12. The method as claimed in claim 6, wherein the roasting temperature of the step 1) is 240-350 ℃, and the roasting time is 6-8 h; and/or, the roasting temperature in the step 2) is 400-450 ℃, and the roasting time is 7-9 h.

13. A method for preparing o-diaminomethylcyclohexane by catalytic hydrogenation of o-diaminotoluene comprises the following steps: preparing 1, 2-diamino-3-methylcyclohexane by catalytic hydrogenation of 2, 3-diaminotoluene with the catalyst of any one of claims 1 to 5; or 3, 4-diaminotoluene is catalyzed and hydrogenated to prepare the 1, 2-diamino-4-methylcyclohexane.

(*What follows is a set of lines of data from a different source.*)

Lemma inclusion_member es e p root : MerkleRoot es = Some root -> (len es <= 2 ^ 62)%Z ->
  CollisionFree (log_digested es ++ audit_digested e p) -> VerifyInclusion e p root = Some true ->
  exists i e', es !! i = Some e' /\ leaf_data e' = leaf_data e.
Proof.
  intros Hroot Hlen Hcf Hv. unfold VerifyInclusion in Hv. destruct (_ || _ || _)%Z; [done|]. destruct (inclusionPathLen _ _) as [n|]; [|done].
  cbn [mbind option_bind] in Hv. destruct (negb _); [done|]. destruct (fold_audit _ _ _ _) as [acc|] eqn:Ef; [|done].
  injection Hv as Hv. apply String.eqb_eq in Hv. destruct (decide (es = [])) as [->|Hne].
  - exfalso. rewrite MerkleRoot_empty in Hroot. injection Hroot as <-.
    assert (He : EmptyMerkleRoot = hex_encode (sha256 "")) by (vm_compute; reflexivity). rewrite He in Hv. apply hex_encode_inj in Hv. subst acc.
    destruct (audit_digest (sha256 "") (ip_AuditPath p) (leaf_input e) (merkleLeafHash e) (ip_LeafIndex p) (ip_TreeSize p - 1)%Z) as (x & Hx & Hxe & E);
      [done|done|exact Ef|].
    apply Hxe, Hcf; [apply elem_of_app; by right|apply elem_of_app; left; by left|exact E].
  - rewrite MerkleRoot_eq in Hroot by done. injection Hroot as <-. apply hex_encode_inj in Hv. subst acc.
    assert (Hld : log_digested es = tree_digested es) by by destruct es. rewrite Hld in Hcf.
    destruct (audit_member es (ip_AuditPath p) (merkleLeafHash e) (ip_LeafIndex p) (ip_TreeSize p - 1)%Z Hne (merkleLeafHash_sized e)) as (t & Ht & E); [|exact Ef|].
    { eapply CollisionFree_mono, Hcf. unfold audit_digested. set_solver-. }
    assert (Hin : leaf_input e ∈ (tree_digested es ++ audit_digested e p)%list) by (apply elem_of_app; right; by left).
    destruct t as [d|a b].
    + apply subtrees_leaf in Ht. unfold shape in Ht. rewrite tree_of_leaves in Ht by by destruct es.
      apply list_elem_of_fmap in Ht as (e' & -> & He). cbn [hash] in E. apply list_elem_of_lookup in He as [i Hi].
      assert (Hl : leaf_input e' ∈ (tree_digested es ++ audit_digested e p)%list).
      { do 2 (apply elem_of_app; left). apply (list_elem_of_fmap_2 leaf_input). by eapply list_elem_of_lookup_2. }
      pose proof (Hcf _ _ Hin Hl E) as Ei. injection Ei as Ei. by exists i, e'.
    + exfalso. apply subtrees_node in Ht as (_ & _ & H3). cbn [hash] in E.
      assert (Hl : node_input (hash merkleNodeHash a, hash merkleNodeHash b) ∈ (tree_digested es ++ audit_digested e p)%list).
      { apply elem_of_app. left. apply elem_of_app. right. by apply (list_elem_of_fmap_2 node_input). }
      by pose proof (Hcf _ _ Hin Hl E).
Qed.

(** C30: soundness of inclusion.  An entry that [VerifyInclusion] accepts against the root of a log,
    whatever index and size the proof states, has the leaf data of some entry of that log,
    unless two of the inputs digested collide.  When the proof states the size of the log, that
    entry is the one at the index it states, and its audit path is the genuine one.  (The
    verifier has no size but the stated one: with another, the entry is in the log but the index
    may be wrong, see [index_of_wrong_size].) *)
Theorem VerifyInclusion_sound es e p root
  (Hroot : MerkleRoot es = Some root) (Hlen : (len es <= 2 ^ 62)%Z) (Hv : VerifyInclusion e p root = Some true) :
  (CollisionFree (log_digested es ++ audit_digested e p) -> exists i e', es !! i = Some e' /\ leaf_data e' = leaf_data e) /\
  (forall sibs, ip_TreeSize p = len es -> decodeNodes (ip_AuditPath p) = Some sibs ->
     CollisionFree (tree_digested es ++ inclusion_digested es e (Z.to_nat (ip_LeafIndex p)) sibs) ->
     exists e' q, es !! Z.to_nat (ip_LeafIndex p) = Some e' /\ leaf_data e' = leaf_data e /\
       InclusionProof es (ip_LeafIndex p) = Some (inr q) /\ decodeNodes (ip_AuditPath q) = Some sibs).
Proof.
  split; [intros Hcf; by apply (inclusion_member es e p root)|]. intros sibs Hs Hd Hcf. by apply (inclusion_sized_sound es e p root).
Qed.

Definition log5_proof : MerkleInclusionProof :=
  match InclusionProof log5 4 with Some (inr p) => p | _ => mkInclusion 0 0 [] end.
Definition log5_root : string := default "" (MerkleRoot log5).
Definition log5_sibs : list digest := default [] (decodeNodes (ip_AuditPath log5_proof)).

Example VerifyInclusion_sound_witness :
  (exists i e', log5 !! i = Some e' /\ leaf_data e' = leaf_data (log_entry "ee")) /\
  exists e' q, log5 !! Z.to_nat (ip_LeafIndex log5_proof) = Some e' /\ leaf_data e' = leaf_data (log_entry "ee") /\
    InclusionProof log5 (ip_LeafIndex log5_proof) = Some (inr q) /\ decodeNodes (ip_AuditPath q) = Some log5_sibs.
Proof.
  destruct (VerifyInclusion_sound log5 (log_entry "ee") log5_proof log5_root) as [H1 H2].
  - vm_compute. reflexivity.
  - vm_compute. discriminate.
  - vm_compute. reflexivity.
  - split; [apply H1|apply H2].
    + apply collision_free_b_sound. vm_compute. reflexivity.
    + vm_compute. reflexivity.
    + vm_compute. reflexivity.
    + apply collision_free_b_sound. vm_compute. reflexivity.
Defined.

(** The verifier knows the size of a log only from the proof: one that states two entries for a log
    of three, with the hash of the first two as a sibling, is accepted for the third entry at the
    index of the second. *)
Definition log3 : list HarnessLedgerEntry := map log_entry ["aa"; "bb"; "cc"].
Definition pair_hash : string := default "" (MerkleRoot (take 2 log3)).
Example index_of_wrong_size :
  VerifyInclusion (log_entry "cc") (mkInclusion 1 2 [pair_hash]) (default "" (MerkleRoot log3)) = Some true /\
  log3 !! 1%nat = Some (log_entry "bb").
Proof. split; vm_compute; reflexivity. Qed.

(** What the leaf commits to.  The leaf is the [Hash] text of an entry and nothing else:
    an entry with any other content but the same [Hash], or with the letters of its
    hexadecimal [Hash] in the other case, has the same leaf, and so verifies under the
    same proofs and yields the same root. *)
Theorem merkleLeafHash_only_hash :
  (forall e e', leaf_data e = leaf_data e' -> merkleLeafHash e = merkleLeafHash e' /\
     forall p root, VerifyInclusion e p root = VerifyInclusion e' p root) /\
  (forall e summary, merkleLeafHash (e <| Summary := summary |>) = merkleLeafHash e) /\
  MerkleRoot [log_entry "AB"] = MerkleRoot [log_entry "ab"].
Proof.
  split_and!.
  - intros e e' H. assert (E : merkleLeafHash e = merkleLeafHash e').
    { unfold merkleLeafHash, leaf_input. by rewrite H. }
    split; [done|]. intros p root. unfold VerifyInclusion. by rewrite E.
  - intros e s. unfold merkleLeafHash, leaf_input, leaf_data. by destruct e.
  - vm_compute. reflexivity.
Qed.

(** ** Consistency proofs *)

Lemma subProof_f_eq fuel m l b :
  l <> [] -> (1 <= m <= List.length l)%nat -> (len l <= 2 ^ 62)%Z -> (List.length l < fuel)%nat ->
  subProof_f fuel (Z.of_nat m) l b = Some (sub_proof merkleNodeHash (tree_of zero_digest l) m b).
Proof.
  intros Hne. revert l Hne m b fuel. apply (split_ind (fun l => forall m b fuel,
    (1 <= m <= List.length l)%nat -> (len l <= 2 ^ 62)%Z -> (List.length l < fuel)%nat ->
    subProof_f fuel (Z.of_nat m) l b = Some (sub_proof merkleNodeHash (tree_of zero_digest l) m b))).
  - intros x m b [|f] Hm _ Hf; [lia|]. cbn in Hm. assert (m = 1)%nat as -> by lia. by destruct b.
  - intros l k H2 Hk Hb IH1 IH2 m b [|f] Hm Hl Hf; [lia|].
    destruct (split_slices l H2 Hl) as (k' & -> & _ & E1 & E2 & E3 & Hl1 & Hl2). rewrite <-Hk in *.
    assert (Hs : size (tree_of zero_digest l) = List.length l) by (apply tree_of_size, nonempty_len; lia).
    cbn [subProof_f]. change (len l) with (Z.of_nat (List.length l)) at 1. rewrite eqb_of_nat.
    destruct (Nat.eqb_spec m (List.length l)) as [->|Hml].
    + rewrite merkleTreeHash_eq by (done || apply nonempty_len; lia). cbn [mbind option_bind].
      rewrite <-Hs at 1. destruct (tree_of zero_digest l); cbn [sub_proof]; rewrite Nat.eqb_refl; by destruct b.
    + rewrite E1. cbn [mbind option_bind]. rewrite E2, E3.
      rewrite tree_of_split in Hs |- * by done. rewrite <-Hk in *. cbn [sub_proof]. rewrite Hs.
      rewrite tree_of_size by (apply nonempty_len; rewrite length_take; lia).
      rewrite length_take, Nat.min_l by lia. apply Nat.eqb_neq in Hml as Hmb. rewrite Hmb.
      rewrite !merkleTreeHash_eq; try done; try (apply nonempty_len; rewrite ?length_take, ?length_drop; lia).
      destruct (Nat.leb_spec m k) as [H|H].
      * assert ((Z.of_nat m <=? Z.of_nat k)%Z = true) as -> by lia.
        rewrite IH1 by (rewrite ?length_take; done || lia). done.
      * assert ((Z.of_nat m <=? Z.of_nat k)%Z = false) as -> by lia.
        rewrite <-Nat2Z.inj_sub by lia. rewrite IH2 by (rewrite ?length_drop; done || lia). done.
Qed.

Lemma tail_path_sized t m : sized_tree t -> Forall sized (tail_path merkleNodeHash t m).
Proof.
  revert m. induction t as [d|t1 IH1 t2 IH2]; intros m H; cbn [tail_path]; [case_match; constructor|].
  apply sized_tree_B in H as [H1 H2]. destruct (m =? size (B t1 t2))%nat; [constructor|].
  destruct (m <=? size t1)%nat; apply Forall_app; (split; [auto|by apply Forall_singleton, hash_sized]).
Qed.

Lemma base_sized t m : sized_tree t -> sized_tree (base t m).
Proof.
  revert m. induction t as [d|t1 IH1 t2 IH2]; intros m H; cbn [base]; [by case_match|].
  apply sized_tree_B in H as H'. destruct H' as [H1 H2]. repeat case_match; auto.
Qed.

(** What [VerifyConsistency] does between the range checks and its last test, for an
    old size strictly inside the log [es]: it always ends its first loop at the level of
    the base, reads the base's hash from the old root exactly when the base is the
    whole old tree, and then needs one node per remaining level. *)
Section Consistency.
Context (es : list HarnessLedgerEntry) (m : nat).
Hypothesis Hlen : (len es <= 2 ^ 62)%Z.
Hypothesis Hm : (1 <= m < List.length es)%nat.

Let t := shape es.

Lemma es_nonempty : es <> [].
Proof. apply nonempty_len. lia. Qed.

Lemma t_size : size t = List.length es.
Proof. apply shape_size, es_nonempty. Qed.

Lemma strip_start :
  exists f, strip_ones_z 64 (Z.of_nat m - 1)%Z (len es - 1)%Z =
      (Z.of_nat f, Z.of_nat ((List.length es - 1) / 2 ^ base_level t m)) /\
    f = (m / 2 ^ base_level t m - 1)%nat /\ ((Z.of_nat f =? 0)%Z = all_left t m) /\ (Z.of_nat f < 2 ^ 63)%Z.
Proof.
  destruct (strip_ones_start _ t m m (shape_rfc es es_nonempty)) as (f & E & Hf & H0);
    [rewrite t_size; lia|done|]. rewrite t_size in E.
  exists f. replace (Z.of_nat m - 1)%Z with (Z.of_nat (m - 1)) by lia.
  unfold len in *. replace (Z.of_nat (List.length es) - 1)%Z with (Z.of_nat (List.length es - 1)) by lia.
  rewrite strip_ones_z_eq, (strip_ones_fuel 64 m).
  - rewrite E. split_and!; [done|done| |].
    + change 0%Z with (Z.of_nat 0). rewrite eqb_of_nat.
      destruct (Nat.eqb_spec f 0) as [Hz|Hz], (all_left t m); naive_solver.
    + assert (f <= m)%nat by (subst f; pose proof (Nat.Div0.div_le_upper_bound m (2 ^ base_level t m) m);
        pose proof (Nat.pow_nonzero 2 (base_level t m)); nia). lia.
  - apply index_bound. lia.
  - pose proof (lt_pow2 m). lia.
Qed.

Lemma loop_result seed rp :
  List.length rp = tail_len t m ->
  csteps merkleNodeHash
    (seed, seed, (m / 2 ^ base_level t m - 1)%nat, ((List.length es - 1) / 2 ^ base_level t m)%nat) (rev rp) =
  Some (recon2 merkleNodeHash t m seed rp, 0%nat, 0%nat).
Proof.
  intros Hl. eapply (csteps_edge merkleNodeHash _ t m seed rp 0); [by apply shape_rfc, es_nonempty| |done|done|].
  - rewrite t_size. lia.
  - rewrite t_size. lia.
Qed.

(** The loop consumes one node per level, neither more nor fewer. *)
Lemma loop_length seed nodes fr sr fn :
  csteps merkleNodeHash
    (seed, seed, (m / 2 ^ base_level t m - 1)%nat, ((List.length es - 1) / 2 ^ base_level t m)%nat) nodes =
  Some (fr, sr, fn, 0%nat) -> List.length nodes = tail_len t m.
Proof.
  intros E. destruct (lt_eq_lt_dec (List.length nodes) (tail_len t m)) as [[Hlt|]|Hgt]; [exfalso|done|exfalso].
  - pose proof (loop_result seed (rev (nodes ++ repeat seed (tail_len t m - List.length nodes)))) as E'.
    rewrite rev_involutive, length_rev, length_app, repeat_length in E'. specialize (E' ltac:(lia)).
    destruct (tail_len t m - List.length nodes)%nat as [|d] eqn:Hd; [lia|]. cbn [repeat] in E'.
    rewrite (csteps_length merkleNodeHash _ _ _ _ E) in E'. done.
  - pose proof (loop_result seed (rev (take (tail_len t m) nodes))) as E'.
    rewrite rev_involutive, length_rev, length_take in E'. specialize (E' ltac:(lia)).
    rewrite <-(take_drop (tail_len t m) nodes) in E.
    destruct (drop (tail_len t m) nodes) as [|x q] eqn:Hd.
    + apply (f_equal List.length) in Hd. rewrite length_drop in Hd. cbn in Hd. lia.
    + rewrite (csteps_length merkleNodeHash _ _ (_, _) _ E') in E. done.
Qed.
End Consistency.

(** The seed of the running hashes and the proof nodes left for the loop. *)
(* src: pkg/contract/merkle.go 414-430 VerifyConsistency *)
Definition consistency_start (proof : MerkleConsistencyProof) (oldRoot : string) : digest * list digest :=
  match decodeNodes (cp_Path proof) with
  | Some ((p0 :: rest) as path) =>
      let '(fn, _) := strip_ones_z 64 (cp_OldSize proof - 1)%Z (cp_NewSize proof - 1)%Z in
      if (fn =? 0)%Z then (decodeRoot oldRoot, path) else (p0, rest)
  | _ => (zero_digest, [])
  end.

14. The method of claim 13, wherein the method adopts a continuous fixed bed process, and the space velocity is 1-10L/h/L Cat; the molar ratio of hydrogen to ortho-diaminotoluene was 3: 1-10: 1; the reaction temperature is 80-200 ℃; the catalytic hydrogenation reaction is carried out under the condition that the absolute reaction pressure is 3.0-15.0 MPa.

15. The method of claim 13, wherein the method adopts a continuous fixed bed process, and the space velocity is 3-8L/h/L Cat; the molar ratio of hydrogen to ortho-diaminotoluene was 5: 1-8: 1; the reaction temperature is 110-160 ℃; the catalytic hydrogenation reaction is carried out under the condition that the absolute reaction pressure is 5.0-10.0 MPa.